Around 1849, before he had even turned twenty, Georges enrolled at the École des Beaux‑Arts in Paris, preparing for the prestigious Prix de Rome competition. In 1850, he exhibited for the first time at the Salon de Paris, presenting three landscapes that, praised by some critics for their tender and fresh coloring, conveyed - under the influence of Corot and Chintreuil - the pearly atmospheres of gentle spring mornings. After sending four paintings to the Exposition Universelle of 1855, he received an honorable mention at the 1857 Salon, a sign of swift recognition by his peers.
Regarded as a rising voice among the new generation of landscape painters, and also a talented lithographer, Georges de Lafage‑Laujol developed a delicate, intimate, and poetic style, sometimes tinged with a still-romantic sensibility, reminiscent of Rousseau or Daubigny. A member of the artistic circle at Pont-de-Vaux led by Chintreuil, he frequented the atelier of the Desbrosses brothers on rue du Cherche-Midi, where he met Henri Murger, Baudelaire, and Champfleury.

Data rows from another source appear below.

(** [c <| snd_una |> < seg.ack <= snd_nxt]. *)
Definition ack_acceptable (c : TcpConn) (seg : ParsedSegment) : bool :=
  seq_lt (c_snd_una c) (ps_ack seg) && seq_le (ps_ack seg) (c_snd_nxt c).

Record AckResult := mkAckResult {
  ar_conn : TcpConn;
  ar_dup_ack : bool;
  ar_advanced_to : option Z;
  ar_rtt_taken : bool;
  ar_writable : bool
}.

(** [None]: the ACK is ahead of what was sent. *)
Definition ack_established (clk : Clock) (edges : list Z) (send_buffer_bytes : Z) (c : TcpConn)
    (seg : ParsedSegment) (opts : TcpOpts) : option AckResult :=
  if ack_acceptable c seg then
    let '(c', rtt_taken, writable) := ack_new_data clk edges send_buffer_bytes c seg opts in
    Some (mkAckResult c' false (Some (c_snd_una c')) rtt_taken writable)
  else if seq_lt (c_snd_nxt c) (ps_ack seg) then None
  else Some (mkAckResult c (is_dup_ack c seg) None false false).

(** ** ESTABLISHED: RACK *)

(** Feeding one entry, when delivered, to the RACK state. *)
Definition rack_feed (snd_una : Z) (r : RackState) (e : RetransEntry) : RackState :=
  if re_sacked e || seq_le (re_end_seq e) snd_una
  then update_on_ack r (re_xmit_ts_ns e) (re_end_seq e) else r.

Definition rack_entry_lost (r : RackState) (snd_una now_ns reo_wnd_us : Z) (e : RetransEntry) : bool :=
  negb (re_sacked e || re_lost e) && negb (seq_le (re_end_seq e) snd_una) &&
  detect_lost r (re_xmit_ts_ns e) (re_end_seq e) now_ns reo_wnd_us.

(** The indexes of the lost entries, cast to [u16]. *)
Fixpoint rack_lost_from (i : nat) (lost : RetransEntry -> bool) (entries : list RetransEntry) : list Z :=
  match entries with
  | [] => []
  | e :: rest =>
      let tail := rack_lost_from (S i) lost rest in
      if lost e then u16 (Z.of_nat i) :: tail else tail
  end.

(** [entries[i].lost = true] for each index. *)
Definition mark_lost (indexes : list Z) (entries : SendRetrans) : SendRetrans :=
  foldl (fun es i => alter (fun e => e <| re_lost := true |>) (Z.to_nat i) es) entries indexes.

Definition rack_pass (clk : Clock) (c : TcpConn) : TcpConn * list Z :=
  match c_snd_retrans c with
  | [] => (c, [])
  | _ =>
      let now_ns := clk CkRack in
      let c := c <| c_rack ::= fun r => foldl (rack_feed (c_snd_una c)) r (c_snd_retrans c) |> in
      let reo_wnd_us := compute_reo_wnd_us (c_rack_aggressive c) (rk_min_rtt_us (c_rack c))
                          (srtt_us (c_rtt_est c)) in
      let c := c <| c_rack ::= fun r => r <| rk_reo_wnd_us := reo_wnd_us |> |> in
      let lost := rack_lost_from 0 (rack_entry_lost (c_rack c) (c_snd_una c) now_ns reo_wnd_us)
                    (c_snd_retrans c) in
      (c <| c_snd_retrans ::= mark_lost lost |>, lost)
  end.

Although robust by nature, during a plein-air session in March 1858, he returned home suffering from “a bronchitis that developed into rapid phthisis[1].” He died prematurely on March 23, 1858, in Montmartre at the age of twenty-five, at the height of his artistic powers.
After his work was brought back into the spotlight during the Centenary of Lithography exhibition held in Paris at the Galerie Rapp at the end of 1895, one of his paintings, Matinée d’automne, was shown at the Exposition Universelle of 1900 as part of the centennial exhibition of French art (cat. no. 392).
[1] Henriet, F., Jean Desbrosses: peintres contemporains, Paris, A. Levy, 1881, p. 42.